Итак, постучавшись к нему и услышав «войдите», я входил и включал свет, щелкнув выключателем, находившимся слева от двери. Иглесиас сидел в углу возле радиоприемника, с каждым днем все более сосредоточенный и угрюмый, сидел, повернув ко мне лицо, как то делают обычно слепые, с отсутствующим и напряженным выражением, которое, как я знаю по опыту, появляется на первой стадии их метаморфозы. Темные очки, предназначенные всего лишь скрывать выжженные глазницы, делали его лицо еще более страшным. Я, конечно, знал, что за этими темными стеклами нет ничего, но именно это НИЧТО и вселяло в меня особый страх. И я чувствовал, что пара других глаз, глаз, находящихся позади лобной кости, глаз невидимых, но все более беспощадных и коварных, пристально глядит на меня, видит меня насквозь.
Он ни разу не сказал мне ни одного грубого слова – напротив, говорил с подчеркнутой учтивостью, присущей обитателям некоторых областей Испании, с той отчужденной учтивостью, которая придает простым крестьянам с суровых плоскогорий Кастилии некую аристократичность. Но с течением времени в этой повторяющейся безмолвной сцене наших встреч, когда оба мы сидели друг против друга, как две неподвижные египетские статуи, я все сильнее ощущал, что враждебность Иглесиаса ко мне завладела всеми уголками его души.
Мы молча курили. И внезапно, чтобы нарушить тягостную тишину, я вдруг произносил какую-нибудь фразу, которая в иные времена могла представлять для наборщика интерес.
– ФОРА [124] объявила забастовку докеров.
Иглесиас бормотал в ответ что-то односложное, свирепо затягивался сигаретой и думал: «Знаю я тебя, негодяй».
Когда ситуация становилась нестерпимой, я удалялся. Как ни тяжки были эти встречи, я выполнял свою задачу – наблюдал за ходом его превращения.
И, выйдя на улицу, совершал еще ночной обход: словно бы вышел подышать воздухом, шагал посвистывая, как бы без цели, но на самом-то деле я напряженно вглядывался, нет ли признаков присутствия неприятеля.

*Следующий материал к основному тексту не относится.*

(** What the extractor returns on a well-formed document whose root is in
    an ordinary namespace, or in none. *)
Lemma extract_urls_from_sitemap_locs_in xml_content ns name root :
  fromstring w xml_content = Some root ->
  tag root = qualify ns name ->
  brace_free name = true ->
  ordinary_namespace ns ->
  extract_urls_from_sitemap w xml_content
  = ([], Ret (stripped_texts (locs_in ns root))).
Proof.
  intros Hparse Htag Hname Hns.
  unfold extract_urls_from_sitemap, ET_fromstring. rewrite Hparse.
  cbn [WM.try_except WM.ret WM.bind]. rewrite Htag.
  destruct ns as [uri|].
  - pose proof Hns as (_ & _ & Huri).
    rewrite startswith_qualified.
    rewrite uri_of_qualified_tag by exact Huri.
    unfold findall. rewrite lookup_singleton_eq.
    change ("{" +:+ uri +:+ "}" +:+ "loc") with (qualify (Some uri) "loc").
    rewrite (findall_descendants_loc (Some uri) root Hns).
    reflexivity.
  - cbn [qualify]. rewrite (startswith_brace_free _ Hname).
    unfold findall.
    change "loc" with (qualify None "loc") at 1.
    rewrite (findall_descendants_loc None root Hns).
    reflexivity.
Qed.

End Extractor.

(** ** Sources that were visited before *)

Section Visited.
Variable w : World.

Lemma extract_all_urls_visited source depth visited :
  source ∈ visited ->
  extract_all_urls w source depth visited = (([], Ret []), visited).
Proof.
  intros Hin. rewrite extract_all_urls_unfold.
  unfold extract_all_urls_body, MM.bind, MM.contains, MM.ret, WM.ret.
  cbn. now rewrite bool_decide_eq_true_2.
Qed.

(** One turn of the loop, as far as the value and the set go. *)
Lemma result_for_children_cons rec child rest all_urls v :
  result (for_children rec (child :: rest) all_urls v)
  = match result (rec child v) with
    | (Ret urls, v1) => result (for_children rec rest (all_urls ++ urls) v1)
    | (Raise e, v1) => result (for_children rec rest all_urls v1)
    end.
Proof.
  cbn [for_children]. unfold MM.bind, MM.echo, MM.attempt, MM.lift, result.
  cbn. destruct (rec child v) as [[evs [urls|e]] v1]; cbn.
  - now destruct (for_children rec rest (all_urls ++ urls) v1) as [[? ?] ?].
  - now destruct (for_children rec rest all_urls v1) as [[? ?] ?].
Qed.

(** The children that name a visited source can be left out of the loop:
    the URLs returned and the set left are the same. *)
Lemma for_children_skips_visited source depth child_sitemaps :
  forall all_urls visited,
    source ∈ visited ->
    result (for_children (fun child => extract_all_urls w child depth)
              child_sitemaps all_urls visited)
    = result (for_children (fun child => extract_all_urls w child depth)
                (List.filter (fun child => negb (String.eqb child source))
                             child_sitemaps)
                all_urls visited).
Proof.
  induction child_sitemaps as [|child rest IH]; intros all_urls visited Hin;
    [reflexivity|].
  cbn [List.filter]. destruct (String.eqb_spec child source) as [->|Hne].
  - cbn [negb]. rewrite result_for_children_cons.
    rewrite (extract_all_urls_visited source depth visited Hin).
    cbn. rewrite app_nil_r. now apply IH.
  - cbn [negb]. rewrite !result_for_children_cons.
    pose proof (extract_all_urls_visits_once w child depth visited)
      as [Hsub _].
    destruct (extract_all_urls w child depth visited) as [[evs [urls|e]] v1];
      cbn in *; apply IH; set_solver.
Qed.

End Visited.

(** ** Failed retrievals *)

Section Failures.
Variable w : World.

Lemma fetch_attempts_all_fail source todo :
  forall last_exc,
    Forall (fun a => attempt_failed (requests_get w source a) = true) todo ->
    snd (fetch_attempts w source todo last_exc)
    = Ret (inr (last_raised (map (requests_get w source) todo) last_exc)).
Proof.
  induction todo as [|attempt rest IH]; intros last_exc Hall; [reflexivity|].
  apply Forall_cons in Hall as [Hfail Hall].
  cbn [fetch_attempts map last_raised].
  destruct (requests_get w source attempt) as [status_code body|e];
    cbn in Hfail |- *.
  - destruct (status_code =? 200); [discriminate|].
    specialize (IH last_exc Hall).
    destruct (fetch_attempts w source rest last_exc) as [evs r].
    cbn in *. exact IH.
  - specialize (IH (Some e) Hall).
    destruct (fetch_attempts w source rest (Some e)) as [evs r].
    cbn in *. exact IH.
Qed.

Однако в течение двух дней после появления высокого светловолосого слепого я не заметил ничего для себя важного.
XVI
Но на третий день, зайдя в пансион, чтобы нанести свой вечерний визит, я узнал о новом и весьма тревожном признаке. Прежде чем пойти к Иглесиасу, я обычно навешал сеньору Этчепареборда, дабы что-нибудь выведать. В этот вечер она, как всегда, пригласила меня сесть и выпить кофе, который тут же для меня приготовила. У меня даже мелькала мысль, что хозяйка пансиона вообразила, будто я прихожу повидать ее, а слепота Иглесиаса только предлог. И, как говорится на соответствующем жаргоне, «я поддерживал ее иллюзии»: то похвалю ее платье, то выражу восхищение каким-нибудь новым хромированным предметом, то попрошу рассказать еще что-нибудь из мыслей сеньора Этчепареборда.
В тот вечер, пока она готовила свой замечательный кофе, я задавал обычные вопросы. И она, как обычно, отвечала, что никто так и не поинтересовался судьбой наборщика.